Exercise requirements:
Copy every line of the records below where the word "Schedules" occurs.

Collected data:
(* ===== verification/Prelude.v ===== *)
(** * DimooRun: the agent runtime, modelled and verified

    DimooRun runs AI agents as deployments: an HTTP API accepts runs, a task
    queue hands their tasks to workers under leases, a worker executes the
    agent and records events, and governance (policies, human approvals,
    secrets, deployment control) decides what may happen. All sources named
    below are under [src/apps/server/dimoo_run/].

    ** The parts and how they interact

    [RunManager.create_run_task] (runtime/run_manager.py) asks the deployment
    gate (deployments/service.py), creates a run in the run store and enqueues
    a task (scheduler/in_memory.py, the database-backed queue of
    scheduler/sqlalchemy_backend.py with its quotas, or the Redis queue of
    scheduler/redis_backend.py). A [WorkerLoop] (worker/loop.py) polls,
    obeying the operator's instructions in the [WorkerRegistry]
    (runtime/capacity.py), and calls [WorkerExecutor.execute_once]
    (worker/executor.py), which leases a task, opens an attempt, runs the
    adapter, and settles task, attempt and run if its fencing token is still
    the newest. What it loads comes from the package registry
    (packages/registry.py). Events go to the replay buffer and the fan-out hub
    (streaming/). Agents reach tools, models and secrets through gateways
    (tools/gateway.py, model_gateway/provider.py, secrets/provider.py) that consult
    the policy engine (policy/) and open approval tasks (hitl/service.py).

    ** Files

    - [Prelude]: the state-and-exception monad [M], Python dictionaries as
      association lists in insertion order, stable sorting, record update,
      the relation [respects R m] (every run of [m], raising or not, relates
      its pre- and post-state by [R]) with its hint database, arithmetic
      tactics.
    - [Values], [Json]: untyped Python values, truth values and dictionary
      access; compact [json.dumps] with sorted keys, [str] and [int(text)].
    - [JsonLoads]: [json.loads], and that it reads back what [json.dumps] wrote.
    - [StateMachine]: domain/enums.py and runtime/state_machine.py; the three
      transition tables and the relation [evolves] they generate.
    - [Schedules]: runtime/scheduled_runs.py (cron fields, next and due fire times).
    - [Idempotency]: runtime/idempotency.py and sqlalchemy_idempotency.py behind one
      interface.
    - [InMemory]: scheduler/in_memory.py and scheduler/reaper.py. The backend
      object is the record [InMemoryTaskBackend]; each method is a monadic
      operation of the same name.
    - [Liveness]: workers going round over that queue until it is empty.
    - [Tables]: the rows of [tasks], [runs], [run_attempts] and [events] of
      domain/models.py, [session_scope], the event repository of
      persistence/repositories.py, and the JSON references in columns.
    - [SqlBackend]: scheduler/sqlalchemy_backend.py, scheduler/quota.py and
      scheduler/metrics.py on those tables. What other sessions commit while
      [lease] goes through its candidates is an argument, [Interference].
    - [SqlProps], [SqlReaper]: its row-wise invariants, fencing, quotas, and the
      database reaper.
    - [RedisBackend], [RedisProps]: scheduler/redis_backend.py over the hashes and sorted
      sets it keeps. What other clients do between the reading and the writing of a
      method is an argument, [gap]; [behaviour] is any such interleaving.
    - [SqlRunStore]: runtime/sqlalchemy_run_store.py, and that it implements
      the in-process store.
    - [Streaming]: core/events.py, streaming/replay_buffer.py and the
      in-process hub of streaming/fanout.py.
    - [RunGraph]: run_graph/projector.py.
    - [Context]: core/context.py and the trace fields of observability/otel.py.
    - [NativeApi], [NativeProps]: the in-process store behind the native API
      (api/native/runtime.py); [SqlNative], [SqlNativeProps]: the database-backed one
      with its repositories, over any idempotency backend.
    - [RunStore]: runtime/run_manager.py (store, governance bundle, manager)
      and the protocols of scheduler/backend.py as the type classes
      [RuntimeTaskBackend] and [RuntimeRunStore].
    - [RuntimeLaws]: what those protocols promise to the worker, as classes of
      laws on an abstract view of tasks and runs, with the in-process queue and store
      as instances, and the Redis queue in [RedisProps].
    - [Executor]: worker/executor.py, over any implementation of the two
      interfaces; its theorems use only the laws.
    - [Deployments]: deployments/service.py, status.py and instances.py.
    - [Policy]: policy/engine.py and decisions.py.
    - [ApiKeys], [ApiKeyProps]: security/api_keys.py, identity/service_accounts.py and
      their administration (api/admin/router.py, identity_workflows.py); service
      accounts are an interface with its laws, in process and over the database.
    - [Console], [ConsoleProps]: identity/console.py and permission_matrix.py;
      [ConsoleApi], [ConsoleApiProps]: who a request comes from (api/dependencies.py) and
      the handlers of api/auth.py.
    - [Floats]: Python's floats, [sum], [round] and formatting.
    - [DeploymentStore], [DeploymentLaws]: what the deployment handlers ask of the
      control service and the runtime store, the in-process and database-backed
      implementations, and the laws both keep.
    - [Costs]: costs/attribution.py, budget_policy.py and enforcement.py.
    - [DeploymentApi], [DeploymentApiProps]: the handlers of api/native/deployments.py
      and promotion.py, over those interfaces.
    - [Packages]: packages/validation.py.
    - [NativeStore], [NativeLaws]: the two stores of api/native/runtime.py behind one
      interface, and the laws about versions and new runs both keep.
    - [AgentApi], [AgentApiProps]: the handlers of api/native/agents.py, packages.py,
      runs.py, tasks.py and replay_jobs.py over that interface.
    - [Batches], [BatchProps]: runtime/batch_runs.py with the handlers of
      api/admin/batches.py and datasets.py, over that interface.
    - [Hitl]: both services of hitl/service.py; database tables are lists of
      rows, a query is a filter and a sort, a commit replaces the tables.
    - [Gateways]: tools/gateway.py and secrets/provider.py; [ModelGateway]:
      model_gateway/provider.py.
    - [Registry], [RegistryProps]: packages/registry.py, the references of
      packages/materializer.py and the stored policies of worker/durable.py.
    - [Observe]: redaction, sampling, the compliance audit log and the sinks of
      observability/.
    - [Artifacts], [ArtifactProps]: the stores of artifacts/store.py over any object store
      that keeps its objects; [Backups]: enterprise/dr.py.
    - [Webhooks]: extensions/webhooks.py; [Alerts]: notifications/alerts.py.
    - [Services]: a module for each of datasets/service.py, prompts/assets.py,
      memory/providers.py, sandbox/ and evals/service.py.
    - [Assets], [AssetProps]: catalog/asset_lifecycle.py and the handlers of
      api/admin/catalog.py and assets.py.
    - [Surfaces]: gateway/published_surfaces.py and ingress_routes.py, catalog/service.py,
      replay/service.py and core/startup_checks.py.
    - [Workers]: the registry and operator actions of runtime/capacity.py
      (in memory or over the table [worker_snapshots]) and worker/loop.py.

    ** How Python is rendered

    A method of a mutable object is a function [S → result A * S]; an
    exception is the value [Raise e] together with the state at the point of
    the raise, so that partial effects of failing calls are visible.
    [datetime] values are integers (microseconds) and each reading of the
    clock is an argument or comes from an oracle in the state. Integers are
    unbounded, as in Python. Records that Python passes by reference and
    mutates (tasks, runs, attempts) live in their store under their id; the
    functions return the id's current record. Locks are not modelled: every
    operation holds the object's lock from beginning to end (or does not
    await), so calls are atomic, and concurrency is the order of calls in a
    sequence. The exceptions are the database-backed [lease], where other
    sessions may commit between the query of the candidates, the quota check
    and the conditional update that claims a row, and the methods of the Redis queue,
    which read a task and write it back with other clients' commands in between. A call that raises in a
    [session_scope] is rolled back.

    ** What the theorems show

    - Queue: every reachable queue is well formed; [lease] returns the due task
      of highest priority and earliest creation; a re-leased task is closed
      to its previous holder; a task is completed at most once, fails at most
      as often as its attempts allow, and never leaves a final status; the
      reaper reports exactly the expired leases.
    - Database-backed queue: a row is leased only while it is queued, whatever
      other sessions do meanwhile; a re-leased task is closed to its previous
      holder; quotas hold over any sequence of atomic calls; the reaper
      requeues, counts and dead-letters as it should.
    - Redis queue: it keeps the promises of the interface, and no interleaving of its
      clients puts a waiting task out of reach of the next lease; but a report is
      written as it was computed, over whatever was written meanwhile.
    - Runs: statuses move only along the table, outcomes are final, attempts
      are numbered consecutively, and creating a run with its task is
      atomic; the database-backed store gives the same answers and exceptions
      as the in-process one, and JSON columns read back what was written.
    - Worker: for every backend and store satisfying the laws, an execution
      that reports a result leaves task, run and attempt in matching states,
      and a fenced worker writes nothing.
    - Deployments: runs are only accepted for active, matching deployments;
      a closed deployment stays closed until reopened; control actions are
      audited; stop evicts every instance.
    - Streaming: the replay buffer refines the complete log cut to its last
      events, and resuming after an event returns what follows it or raises
      exactly when the event named is not newer than the last one trimmed;
      publishing disconnects slow readers and disturbs nobody else.
    - Governance: deny before approval before allow, with audits; redactions
      are collected; tools and secrets stay inside their scope; an approval
      is decided once, never by its requester; the database-backed approval
      service refines the in-process one.
    - Model gateway and registry: a model is called only when scope, model, budget and
      rules grant it; a run is given only what is validated and of its scope; a stored
      denial denies.
    - Run graph: well formed, with the nodes and edges the events tell.
    - Batches: counters tally with the items over any requests, cancelling leaves no item
      waiting, and captured runs show no redacted field.
    - Native API: the stores stay well formed over any calls; a request with an
      idempotency key is answered once, by either store.
    - Schedules: the due fire times are exactly the missed ones, capped.
    - Identity: keys never exceed their account, a key or session admits only its
      active, unexpired owner in scope, a revoked one stays out, and operators are
      changed only by requests that may.
    - Deployment API: requests reach the deployments of their own tenant and project
      only; a promotion passed every guard and a rollback undoes it; a task is taken
      within the budgets.
    - Packages and agents: a package is valid exactly when nothing is wrong with it; only
      versions with a token for what they contain are ever ready, and only such a version
      of an active agent in scope is given to a run.
    - Liveness: workers that keep going finish every task.
    - Artifacts: what was written is read back by those who may, whatever happens in
      between; reads are guarded and audited; a dry run of a restore passes exactly when
      the bytes are those recorded.
    - Observability: what leaves the process or is logged shows no redacted field;
      webhooks keep to twice their limit in any minute; a signal opens at most one
      incident, with one notification, while one is open.
    - Services: datasets stay in scope and redacted, the sandbox runs an operation only
      within its policy, the quality gate passes exactly the runs without a failed result.
    - Assets: while nothing is rolled back, an asset has at most one published version;
      an asset in use is neither deprecated nor archived.
    - Surfaces: only active deployments of the scope are published, public routes are
      limited and logged, and production starts without any default for development.
    - Worker fleet: a withdrawn worker takes no work and its loop ends;
      heartbeats preserve the operator's instructions.
    - Defects of the code, each as a theorem with a concrete instance:
      environment rules ignored for tool calls, approvals not enforced for
      secrets, quotas exceeded by two workers leasing at once, stale trace
      context, attempts recorded by refused calls, dry run rules skipped,
      worker records shared across scopes, budgets for all environments never enforced,
      refused updates that change a deployment, operators that reach beyond their
      project or make themselves administrators, a console locked by deleting its first
      operator, deleted roles that still grant, operator sessions admitted without
      a look at their permissions, versions deleted by readers, validation tokens anybody
      can compute, replays compared before they are executed, Redis tasks leased twice or
      too early, failed steps shown as succeeded, settled batches shown as queued, limits
      of model policies never read, package references that leave their directory,
      unknown verdicts that allow, artifacts replaced after a restart, rules behind the
      first that never alert, incidents reopened by acknowledging them, evaluations that
      fail and pass the gate, and assets published without or against their validation.

    ** Bounds and fuel

    Every definition is structurally recursive or a fold, with three exceptions.
    [Schedules.resolve_due_fire_times] has as fuel the bound the code itself puts on the
    number of missed runs, plus the search limits of the code for the next fire time;
    [due_fire_times_correct] shows that the result does not depend on it.
    [Workers.run_forever] has fuel because its loop in the code may run for
    ever; [shutdown_terminates] states that two iterations are enough once the
    worker is told to go. [JsonLoads.json_loads] has fuel twice the length of
    the text plus two; [loads_dumps] shows that this is enough for every text
    [json.dumps] writes.

    ** Not modelled

    Routing and serialization of HTTP, adapters (parameters of the executor), logging,
    sleeping, the Prometheus rendering, the Redis bridge of the fan-out hub and the Redis session
    cache, copying and extracting packages, time stamps that nothing reads, and the
    components listed in the manifest as such: they are mostly queries and serialization
    around tables, file and network access, or wiring. *)

From stdpp Require Export base tactics decidable option list strings pretty sorting.
From Stdlib Require Export ZArith Lia.
#[global] Open Scope string_scope.
#[global] Open Scope list_scope.
#[global] Open Scope Z_scope.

Answer section:
    - [Schedules]: runtime/scheduled_runs.py (cron fields, next and due fire times).
    - Schedules: the due fire times are exactly the missed ones, capped.
    [Schedules.resolve_due_fire_times] has as fuel the bound the code itself puts on the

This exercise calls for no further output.